The 1.9.1 release of nginx introduces a new feature: allowing the use of the so_reuseport socket option, which is available in new versions of many operating systems, including dragonfly bsd and linux (kernel version 3.9 and later ). This socket option allows multiple sockets to listen on the same IP and port combination. The kernel is able to load balance incoming connections across these sockets. (For nginx plus customers, this feature will appear in version 7, which will be released by the end of the year)
The so_reuseport option has many potential practical applications. Other services can also use it to simply implement rolling upgrades during execution (nginx already supports rolling upgrades). For nginx, enabling this option can reduce lock contention in certain scenarios and improve performance.
As described in the figure below, when the so_reuseport option is valid, a separate listening socket notifies the worker process of the accessed connection, and each worker thread attempts to obtain the connection.
When the so_reuseport option is enabled, there are multiple socket listeners for each IP address and port binding connection, and each worker process can be assigned one . The system kernel determines which valid socket listener (and implicitly, for which worker process) gets the connection. This can reduce lock competition between worker processes when obtaining new connections (Translator's Note: Competition between worker processes requesting to obtain mutually exclusive resource locks), and can improve performance on multi-core systems. However, this also means that when a worker process falls into a blocking operation, the blocking affects not only the worker process that has accepted the connection, but also causes the worker process scheduled to be allocated by the kernel to send the connection request and therefore becomes blocked.
Set up shared socket
In order for the so_reuseport socket option to work, it should be http or tcp (stream mode) The listen item in the communication option directly introduces the latest reuseport parameter, just like the following example:
Copy code The code is as follows:
http {
server { listen 80 reuseport;
}
After referencing the reuseport parameter, the accept_mutex parameter will be invalid for the referenced socket, because the mutex (mutex) is redundant for reuseport. For ports that do not use reuseport, it is still valuable to set accept_mutex.

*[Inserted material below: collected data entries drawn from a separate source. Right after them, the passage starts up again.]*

(** Whatever the input, a call of [create_todo] leaves a list within the
    length bounds when it found one: the constructor of [Todo] checks
    them again. *)
Lemma create_todo_within_bounds (todo : TodoCreate.t) (s : store) :
  Forall within_bounds s -> Forall within_bounds (snd (create_todo todo s)).
Proof.
  intros B.
  destruct (create_todo_cases todo s) as [[_ ->]|[[e ->]|(m & _ & Bn & ->)]];
    trivial.
  simpl. apply Forall_app. split; [exact B | now constructor].
Qed.

(** ** Uniqueness of ids *)

Lemma create_todo_unique (todo : TodoCreate.t) (s : store) :
  unique_ids s -> unique_ids (snd (create_todo todo s)).
Proof.
  intros U.
  destruct (create_todo_cases todo s) as [[_ ->]|[[e ->]|(m & M & _ & ->)]];
    trivial.
  unfold unique_ids. simpl. rewrite ids_app. simpl.
  apply NoDup_app; trivial.
  - constructor; [simpl; tauto | constructor].
  - intros a Ha [<-|[]]. now apply (new_id_is_fresh s m).
Qed.

Lemma update_loop_ids (todo_id : Z) (u : TodoUpdate.t) (s s' : store) (t : Todo.t) :
  update_loop todo_id u s = Some (t, s') -> ids s' = ids s.
Proof.
  revert s'. induction s as [|a s IH]; simpl; intros s'; [discriminate|].
  destruct (Todo.todo_id a =? todo_id).
  - intros [= <- <-]. reflexivity.
  - destruct (update_loop todo_id u s) as [[t0 r]|]; [|discriminate].
    intros [= <- <-]. simpl. f_equal. now apply IH.
Qed.

Lemma update_todo_ids (todo_id : Z) (u : TodoUpdate.t) (s : store) :
  ids (snd (update_todo todo_id u s)) = ids s.
Proof.
  unfold update_todo.
  destruct (update_loop todo_id u s) as [[t s']|] eqn:E; simpl; trivial.
  now apply update_loop_ids in E.
Qed.

Lemma delete_todo_unique (todo_id : Z) (s : store) :
  unique_ids s -> unique_ids (snd (delete_todo todo_id s)).
Proof.
  intros U. destruct (in_dec Z.eq_dec todo_id (ids s)) as [H|H].
  - destruct (first_occurrence todo_id s H) as (l1 & t & l2 & -> & Hn & <-).
    rewrite delete_todo_first by trivial. simpl.
    unfold unique_ids in *. rewrite ids_app in *. simpl in U.
    now apply NoDup_remove_1 in U.
  - now rewrite delete_todo_absent.
Qed.

Lemma after_unique (c : call) (s : store) :
  unique_ids s -> unique_ids (after c s).
Proof.
  intros U. destruct c as [i|n|todo|i u|i]; simpl.
  - unfold get_todo. now destruct (find_todo i s).
  - unfold get_todo_first_n. destruct (truthy n); [destruct n|]; exact U.
  - now apply create_todo_unique.
  - unfold unique_ids. now rewrite update_todo_ids.
  - now apply delete_todo_unique.
Qed.

Lemma run_unique (cs : list call) (s : store) :
  unique_ids s -> unique_ids (run cs s).
Proof.
  revert s. induction cs as [|c cs IH]; simpl; intros s U; trivial.
  apply IH. now apply after_unique.
Qed.

(** C2: starting from a list whose objects have pairwise distinct ids,
    the objects of the list left by any sequence of POST calls have
    pairwise distinct ids, and so have those left by any sequence of calls
    of the five handlers. *)
Theorem ids_stay_unique (s : store) :
  unique_ids s ->
  (forall inputs : list TodoCreate.t, unique_ids (run (map CreateTodo inputs) s))
  /\ (forall cs : list call, unique_ids (run cs s)).
Proof.
  intros U. split; intros; now apply run_unique.
Qed.

Lemma ids_stay_unique_witness :
  unique_ids all_todos
  /\ (forall inputs : list TodoCreate.t,
        unique_ids (run (map CreateTodo inputs) all_todos))
  /\ (forall cs : list call, unique_ids (run cs all_todos)).
Proof.
  split; [exact all_todos_unique | exact (ids_stay_unique all_todos all_todos_unique)].
Defined.

(** C1 (not met by the code): creation should give the id 1 on an empty
    list and return the created object.  On an empty list the call of
    [create_todo] raises [ValueError] out of [max] and appends nothing;
    and on no list does the call return the created object, it always ends
    in an exception. *)
Theorem create_todo_raises (todo : TodoCreate.t) :
  create_todo todo [] = (Raise ValueError, [])
  /\ forall s : store, exists e, fst (create_todo todo s) = Raise e.
Proof.
  split; [reflexivity|]. intros s.
  destruct (create_todo_cases todo s) as [[_ ->]|[[e ->]|(m & _ & _ & ->)]];
    simpl; eauto.
Qed.

(** C7 (not met by the code): creation followed by GET by the new id
    should return the created object on every list.  On an empty list no
    id is assigned by [create_todo], the list stays empty, and GET by the
    id 1 raises the 404 "Todo not found" exception. *)
Theorem create_then_get_on_empty_list (todo : TodoCreate.t) :
  snd (create_todo todo []) = []
  /\ get_todo 1 (snd (create_todo todo [])) = (Raise NotFound, []).
Proof. split; reflexivity. Qed.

reuseport's benchmark performance test
I ran the benchmark tool on a 36-core AWS instance to test 4 nginx worker processes. In order to reduce the impact of the network, both the client and nginx are running locally , and let nginx return ok string instead of a file. I compared three nginx configurations: default (equivalent to accept_mutex on), accept_mutex off, and reuseport. As shown in the figure, reuseport's requests per second are two to three times that of the others, while the latency and latency standard deviation are also reduced.
latency (ms) latency stdev (ms) cpu load
accept_mutex off 15.59 26.48 10reuseport 12.35 3.15 0.3
In these performance tests, the speed of connection requests is very high, but the requests do not require a lot of processing. Other basic tests should point out that reuseport can also significantly improve performance when application traffic fits this scenario. (The reuseport parameter cannot be used in the listen directive in the mail context, such as email, because email traffic will definitely not match this scenario.) We encourage you to test first rather than directly apply it on a large scale.